*** DATASET EXTRACT Section Begins ***

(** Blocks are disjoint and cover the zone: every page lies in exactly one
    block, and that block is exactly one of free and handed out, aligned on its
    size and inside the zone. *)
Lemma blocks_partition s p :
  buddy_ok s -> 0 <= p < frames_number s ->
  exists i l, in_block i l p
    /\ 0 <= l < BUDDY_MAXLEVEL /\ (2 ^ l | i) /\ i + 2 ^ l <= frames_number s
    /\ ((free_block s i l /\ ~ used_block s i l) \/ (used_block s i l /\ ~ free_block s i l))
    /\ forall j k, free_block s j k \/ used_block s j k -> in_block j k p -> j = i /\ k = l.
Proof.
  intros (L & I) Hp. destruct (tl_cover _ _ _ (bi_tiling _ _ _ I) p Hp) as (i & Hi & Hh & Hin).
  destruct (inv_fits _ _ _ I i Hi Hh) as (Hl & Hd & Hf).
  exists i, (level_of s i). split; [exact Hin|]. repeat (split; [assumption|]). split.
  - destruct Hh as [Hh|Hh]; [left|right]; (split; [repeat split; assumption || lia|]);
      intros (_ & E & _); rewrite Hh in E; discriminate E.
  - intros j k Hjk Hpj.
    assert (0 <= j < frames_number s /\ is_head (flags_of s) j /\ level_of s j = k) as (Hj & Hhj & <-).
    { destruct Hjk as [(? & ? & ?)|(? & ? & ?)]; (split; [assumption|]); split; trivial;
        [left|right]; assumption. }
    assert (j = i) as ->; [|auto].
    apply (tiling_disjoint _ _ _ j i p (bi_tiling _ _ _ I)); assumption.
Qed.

*** DATASET EXTRACT Section Ends ***

• EXERCISE OBJECTIVE
This exercise asks for the line with "assert (j = i) as ->; [|auto]." and all lines after it through the end of the records above, retyped exactly and with nothing else.

• ANSWER TO THIS PROBLEM
    assert (j = i) as ->; [|auto].
    apply (tiling_disjoint _ _ _ j i p (bi_tiling _ _ _ I)); assumption.
Qed.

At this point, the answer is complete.